▶ [Exercise aim]: Look through the entries that follow and return each line that has the string "UnCls".
── Extracted records ──
(** * Further properties *)

(** ** The two evaluators *)

Lemma math_names_whitelisted id v :
  math_names !! id = Some v -> MATH_FUNCS !! id = Some v.
Proof.
  intros Hv. unfold MATH_FUNCS.
  destruct (decide (u "convert" = id)) as [<- | Hne].
  - exfalso. revert Hv. vm_compute. discriminate.
  - rewrite lookup_insert_ne by exact Hne. exact Hv.
Qed.

Section TwoEvaluators.
Context {H : Host}.

Lemma root_eval_refined : forall tree v, Root._eval tree = Ok v -> _eval tree = Ok v.
Proof.
  fix IH 1. intros tree v. destruct tree as
    [ c | l op r | op e | id | func args kws | | | | | | | | | ];
    cbn [Root._eval _eval]; try (intros E; exact E); try discriminate.
  - destruct (OPS_getitem (BinCls op)) as [f|]; cbn [bind]; [|intros E; exact E].
    destruct (Root._eval l) as [a|] eqn:El; cbn [bind]; [|discriminate].
    destruct (Root._eval r) as [b|] eqn:Er; cbn [bind]; [|discriminate].
    rewrite (IH l a El), (IH r b Er). cbn [bind]. intros E; exact E.
  - destruct (OPS_getitem (UnCls op)) as [f|]; cbn [bind]; [|intros E; exact E].
    destruct (Root._eval e) as [a|] eqn:Ee; cbn [bind]; [|discriminate].
    rewrite (IH e a Ee). cbn [bind]. intros E; exact E.
  - unfold Root.MATH. destruct (math_names !! id) as [w|] eqn:Ew; [|discriminate].
    rewrite (math_names_whitelisted id w Ew). intros E; exact E.
  - destruct (Root._eval func) as [f|] eqn:Ef; cbn [bind]; [|discriminate].
    rewrite (IH func f Ef). cbn [bind].
    match goal with
    | |- bind (?re args) _ = _ -> bind (?ne args) _ = _ =>
        assert (forall l vs, re l = Ok vs -> ne l = Ok vs) as Hargs
    end.
    { fix IHl 1. intros l vs. destruct l as [|a l]; [intros E; exact E|].
      destruct (Root._eval a) as [x|] eqn:Ea; cbn [bind]; [|discriminate].
      rewrite (IH a x Ea). cbn [bind].
      match goal with
      | |- bind ?m _ = _ -> _ => destruct m as [xs|] eqn:El; cbn [bind]; [|discriminate]
      end.
      rewrite (IHl l xs El). cbn [bind]. intros E; exact E. }
    match goal with
    | |- bind ?m _ = _ -> _ => destruct m as [vs|] eqn:Ea; cbn [bind]; [|discriminate]
    end.
    rewrite (Hargs args vs Ea). cbn [bind]. intros E; exact E.
Qed.


Lemma root_eval_error : forall tree e,
  Root._eval tree = Err e ->
  exc_type e = NameError \/ exists e', _eval tree = Err e' /\ exc_type e' = exc_type e.
Proof.
  fix IH 1. intros tree e. destruct tree as
    [ c | l op r | op x | id | func args kws | | | | | | | | | ];
    cbn [Root._eval _eval];
    try (intros E; injection E as <-; right; eexists; split; reflexivity);
    try discriminate.
  - destruct (OPS_getitem (BinCls op)) as [f|e0]; cbn [bind];
      [|intros E; injection E as <-; right; eauto].
    destruct (Root._eval l) as [a|e1] eqn:El; cbn [bind].
    + rewrite (root_eval_refined l a El). cbn [bind].
      destruct (Root._eval r) as [b|e2] eqn:Er; cbn [bind].
      * rewrite (root_eval_refined r b Er). cbn [bind]. intros E. right. eauto.
      * intros E. injection E as <-.
        destruct (IH r e2 Er) as [Hn | (e' & Ee & Hc)]; [left; exact Hn|].
        right. rewrite Ee. eauto.
    + intros E. injection E as <-.
      destruct (IH l e1 El) as [Hn | (e' & Ee & Hc)]; [left; exact Hn|].
      right. rewrite Ee. eauto.
  - destruct (OPS_getitem (UnCls op)) as [f|e0]; cbn [bind];
      [|intros E; injection E as <-; right; eauto].
    destruct (Root._eval x) as [a|e1] eqn:Ex; cbn [bind].
    + rewrite (root_eval_refined x a Ex). cbn [bind]. intros E. right. eauto.
    + intros E. injection E as <-.
      destruct (IH x e1 Ex) as [Hn | (e' & Ee & Hc)]; [left; exact Hn|].
      right. rewrite Ee. eauto.
  - unfold Root.MATH. destruct (math_names !! id); [discriminate|].
    intros E. injection E as <-. left. reflexivity.
  - destruct (Root._eval func) as [f|e1] eqn:Ef; cbn [bind].
    2:{ intros E. injection E as <-.
        destruct (IH func e1 Ef) as [Hn | (e' & Ee & Hc)]; [left; exact Hn|].
        right. rewrite Ee. eauto. }
    rewrite (root_eval_refined func f Ef). cbn [bind].
    match goal with
    | |- bind (?re args) _ = _ -> _ \/ (exists e', bind (?ne args) _ = _ /\ _) =>
        assert (forall l,
                  (forall vs, re l = Ok vs -> ne l = Ok vs) /\
                  (forall e1, re l = Err e1 ->
                     exc_type e1 = NameError \/
                     exists e', ne l = Err e' /\ exc_type e' = exc_type e1)) as Hargs
    end.
    { fix IHl 1. intros l. destruct l as [|a l]; [split; [intros vs E; exact E | discriminate]|].
      destruct (IHl l) as [Hok Herr].
      destruct (Root._eval a) as [x|e1] eqn:Ea; cbn [bind].
      - rewrite (root_eval_refined a x Ea). cbn [bind].
        match goal with
        | |- context [bind ?m _] => destruct m as [xs|e2] eqn:El; cbn [bind]
        end.
        + rewrite (Hok xs eq_refl). cbn [bind]. split; [intros vs E; exact E | discriminate].
        + split; [discriminate|]. intros e3 E. injection E as <-.
          destruct (Herr e2 eq_refl) as [Hn | (e' & Ee & Hc)]; [left; exact Hn|].
          right. rewrite Ee. eauto.
      - split; [discriminate|]. intros e3 E. injection E as <-.
        destruct (IH a e1 Ea) as [Hn | (e' & Ee & Hc)]; [left; exact Hn|].
        right. rewrite Ee. eauto. }
    destruct (Hargs args) as [Hok Herr].
    match goal with
    | |- bind ?m _ = _ -> _ => destruct m as [vs|e1] eqn:Ea; cbn [bind]
    end.
    + rewrite (Hok vs eq_refl). cbn [bind]. intros E. right. eauto.
    + intros E. injection E as <-.
      destruct (Herr e1 eq_refl) as [Hn | (e' & Ee & Hc)]; [left; exact Hn|].
      right. rewrite Ee. eauto.
Qed.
───
▶ [Result]:
  - destruct (OPS_getitem (UnCls op)) as [f|]; cbn [bind]; [|intros E; exact E].
  - destruct (OPS_getitem (UnCls op)) as [f|e0]; cbn [bind];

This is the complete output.